Puis je me réveillais de très loin, en sueur, le cœur battant la tête somnolente. La lumière qui s'infiltrait d'en bas, entre les fentes des volets clos, et renvoyait au plafond blanc les reflets verts de la pelouse, cette clarté du soir m'était la seule chose délicieuse, pareille à la clarté qui paraît douce et charmante, venue entre les feuilles et les eaux, et qui tremble, au seuil des grottes, après qu'on a longtemps senti vous envelopper leurs ténèbres.

Les bruits de la maison arrivaient vaguement. Je renaissais lentement à la vie. Je me lavais avec de l'eau tiède et j'allais plein d'ennui vers la plaine, jusqu'au banc du jardin où j'attendais venir le soir sans rien faire.

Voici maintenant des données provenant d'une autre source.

(** C9, as stated, fails on the raster pipeline: its reprojection asks
    for EPSG:4326 and bilinear resampling but for no compression. *)
Lemma raster_reprojection_not_compressed :
  ¬ (∀ c st,
       (c, st) ∈ attempts (events (Terrain.main Demo.host_local_raster
                                     ["process_terrain.py"] Demo.fs_one_tif)) →
       tool c = Some "gdalwarp" →
       has_option "-t_srs" "EPSG:4326" c = true
       ∧ has_option "-r" "bilinear" c = true
       ∧ "-co" ∈ c).
Proof.
  intros H.
  destruct (H ["gdalwarp"; "-t_srs"; "EPSG:4326"; "-r"; "bilinear";
               "-of"; "GTiff"; "/srv/climbing-map/data/raw/north.tif";
               "/srv/climbing-map/data/processed/wgs84.tif"] (Some 0))
    as (_ & _ & Hco).
  - vm_compute. apply list_elem_of_here.
  - reflexivity.
  - repeat (apply elem_of_cons in Hco as [Hco|Hco]; [discriminate|]).
    by apply elem_of_nil in Hco.
Qed.

(** C9, amended. Every reprojection either script starts, on the
    containerized and on the local path, is [gdalwarp -t_srs EPSG:4326
    -r bilinear -of GTiff] followed by source and destination; the
    point-cloud script passes [-co COMPRESS=LZW] before them, the raster
    script passes no compression option. *)
Theorem reprojection_arguments env argv fs :
  Forall (on_commands raster_warp_shape) (events (Terrain.main env argv fs))
  ∧ Forall (on_commands cloud_warp_shape) (events (Laz.main env argv fs)).
Proof.
  split.
  - apply raster_reprojection.
  - apply cloud_reprojection.
Qed.

Lemma reprojection_arguments_witness :
  ∃ src dst,
    invoked (Laz.docker_warp_cmd (Demo.processed ++ ["dem.tif"]))
    = ["gdalwarp"; "-t_srs"; "EPSG:4326"; "-r"; "bilinear";
       "-of"; "GTiff"; "-co"; "COMPRESS=LZW"; src; dst].
Proof.
  pose proof (proj2 (reprojection_arguments Demo.host_tiling_fails
                       ["process_laz.py"; "/data/site.laz"] Demo.fs_laz))
    as Hall.
  rewrite Forall_forall in Hall.
  refine (Hall (EvRun (Laz.docker_warp_cmd (Demo.processed ++ ["dem.tif"])) 0)
            _ eq_refl).
  vm_compute.
  repeat first [apply list_elem_of_here | apply list_elem_of_further].
Defined.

Pour parler, pour écouter, pour écrire, j'étais perpétuellement fatigué. Je lisais :

 

... Il voit devant lui

Les routes désertes,

Les oiseaux de la mer qui se baignent

Etendant leurs ailes...

Il faut que j'habite ici..

... On me contraint à demeurer

Sous les feuillages de la forêt,

Sous le chêne, dans cette caverne souterraine.

Froide est cette maison de terre ;

J'en suis tout lassé.

Obscurs sont les vallons

Et hautes les collines,

Triste enceinte de rameaux

Couverte de ronces, –

Séjour sans joie1.

 

Le sentiment d'une plénitude de vie, possible, mais non encore obtenue, se laissait parfois entrevoir, puis revenait encore, de plus en plus obsédante. Ah ! qu'une baie de jour s'ouvre enfin, criais-je, qu'elle éclate au milieu de ces perpétuelles représailles !

Il semblait que tout mon être eût comme un immense besoin de se retremper dans le neuf. J'attendais une seconde puberté. Ah ! refaire à mes yeux une vision neuve, les laver de la salissure des livres, les rendre plus pareils à l'azur qu'ils regardent – aujourd'hui complètement clarifié par les récentes pluies...

Je tombai malade ; je voyageai, je rencontrai Ménalque, et ma convalescence merveilleuse fut une palingénésie. Je renaquis avec un être neuf, sous un ciel neuf et au milieu de choses complètement renouvelées.

III

Nathanaël, je te parlerai des attentes. J'ai vu la plaine, pendant l'été, attendre ; attendre un peu de pluie. La poussière des routes était devenue trop légère et chaque souffle la soulevait. Ce n'était même plus un désir ; c'était une appréhension. La terre se gerçait de sécheresse comme pour plus d'accueil de l'eau. Les parfums des fleurs de la lande devenaient presque intolérables. Sous le soleil tout se pâmait. Nous allions chaque après-midi nous reposer sous la terrasse, abrités un peu de l'extraordinaire éclat du jour. C'était le temps où les arbres à cônes, chargés de pollen, agitent aisément leurs branches pour répandre au loin leur fécondation. Le ciel était chargé d'orage et toute la nature attendait. L'instant était d'une solennité trop oppressante, car tous les oiseaux s'étaient tus. Il monta de la terre un souffle si brûlant que l'on sentit tout défaillir ; le pollen des conifères sortit comme une fumée d'or des branches. – Puis il plut.

J'ai vu le ciel frémir de l'attente de l'aube.